24 de junho de 2011

Union City schools to pay $725,000 in racial suit


Union City schools to pay $725,000 in racial suit


A Union City school district has agreed to pay $725,000 to 12 African American students and their families who accused the district of failing to protect them from racial harassment and violence, including the fatal shooting of a 14-year-old classmate.
"The violence against African American youth in Union City has been going on unchecked for years, and it has to stop now," Pamela Price, a lawyer for the families, said Thursday in announcing the settlement of a federal court suit.
The suit alleged that the New Haven Unified School District had ignored years of complaints that the Decoto gang, mostly Latino, was entering campuses and attacking black students.
In December 2007, Vernon Eddins, who attended James Logan High School in Union City, was shot and killed on the steps of Barnard-White Middle School.

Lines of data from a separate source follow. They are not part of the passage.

Lemma rtr_clears_cache_witness :
  exists (w w' : Mem.mem) c,
    rtr_over_cache (cache := memcached_cache 1 0 [1%nat]) (fun _ => HTTP_OK) sample_rtr w =
      Done (rtr_actions (fun _ => HTTP_OK) sample_rtr (inr [registered_irs c])) w' /\
    forall i b d, resolve 0 [1%nat] w' i = Some (b, d) -> ImpuStore.impu b <> "sip:a@b"%string.
Proof.
  destruct registered_world as (w & c & [Hw Ht] & Hs).
  assert (Hf : rtr_sets 0 [1%nat] sample_rtr w = [registered_irs c]).
  { assert (Hl : rtr_lookup sample_rtr = Some (GetIrssForImpus ["sip:a@b"%string]))
      by (vm_compute; reflexivity).
    unfold rtr_sets. rewrite Hl. cbn [first_resolved]. unfold resolved_irs, resolve, impu_gr.
    cbn [first_of]. rewrite Hs, Ht. reflexivity. }
  destruct (rtr_clears_cache (fun _ => HTTP_OK) 1 0 [1%nat] sample_rtr w Hw) as (w' & E & Hg).
  - lia.
  - vm_compute. discriminate.
  - rewrite Hf. intros irs ->%list_elem_of_singleton.
    apply writable_deletable, (writable_at _ (Mem.empty_at 500)); [exact Ht|apply registered_writable].
  - rewrite Hf in E, Hg. exists w, w', c. split; [exact E|].
    apply (Hg (registered_irs c)). by apply list_elem_of_singleton.
Defined.

(** Stores that hold one set and refuse every write. *)
Module ReadOnly.
#[global] Instance ops : ImpuStoreOps unit := {|
  get_impu := fun _ k =>
    ret (if String.eqb k "sip:a@b"
         then (Store.OK, Some (DefaultImpu (mkImpuBase "sip:a@b" 1 1100 (Some 0%nat)) (impu_data sample_irs)))
         else (Store.NOT_FOUND, None));
  set_impu := fun _ _ => ret Store.ERROR;
  set_impu_without_cas := fun _ _ => ret Store.ERROR;
  add_impu := fun _ _ => ret Store.ERROR;
  delete_impu := fun _ _ => ret Store.ERROR;
  get_impi_mapping := fun _ k => ret (Store.OK, Some (mkImpiMapping k 1 1100 ["sip:a@b"%string]));
  set_impi_mapping := fun _ _ => ret Store.ERROR;
  delete_impi_mapping := fun _ _ => ret Store.ERROR;
  store_time := fun _ => 500
|}.
End ReadOnly.

(** A push of charging addresses. *)
Definition charging_push : message :=
  default sample_rtr (push_profile_request "a@b" "" (mkChargingAddresses ["ccf"%string] []) 1).

Lemma ppr_write_failure_unreported_witness :
  exists l w', ppr_over_cache (H := memcached_cache 1 0 []) (fun _ => HTTP_OK) charging_push (tt, []) = Done l w' /\
    answers l = [ppa charging_push true].
Proof.
  assert (E : exists l w', ppr_over_cache (H := memcached_cache 1 0 []) (fun _ => HTTP_OK) charging_push (tt, []) = Done l w')
    by (eexists _, _; vm_compute; reflexivity).
  destruct E as (l & w' & E). exists l, w'. split; [exact E|].
  destruct (ppr_write_failure_unreported (fun _ => HTTP_OK) 1 0 [] charging_push _ _ _ E)
    as (found & _ & Ha & Hf). rewrite Ha.
  destruct (Hf ltac:(vm_compute; reflexivity)) as (c & w1 & Hc & ->). vm_compute in Hc.
  injection Hc as <- _. vm_compute. reflexivity.
Defined.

Police described his attackers as young Latino men but have yet to make an arrest.
The lawsuit said three of the plaintiffs were with Eddins that day and had been chased and shot at by the same gang members. The suit also said the school district had been warned that African American students would be attacked on or near school grounds that day.
Another plaintiff was attacked by a Latino gang member in front of the high school principal's office in April 2009, the suit said.
It said district officials have failed to take the students' complaints seriously and have accused the youths of exaggerating or lying. All the plaintiffs suffered emotional distress, and five of them were transferred by their parents to other districts, the suit said.
A district "can't abdicate control of school to the gangs," Price said.
In addition to the $725,000, which includes attorneys' fees, the district agreed to require high school students and visitors to carry identification on campus, to start a high school class on "restorative remedial justice" that includes issues of gang violence, and to train teachers on gang-related issues for two hours each semester.
Rick La Plante, spokesman for the 13,000-student district, said its officials agreed to the settlement on the advice of their insurers and were not acknowledging any wrongdoing. He said the "so-called remedial policies and programs" required by the settlement mostly reflected things the district was already doing.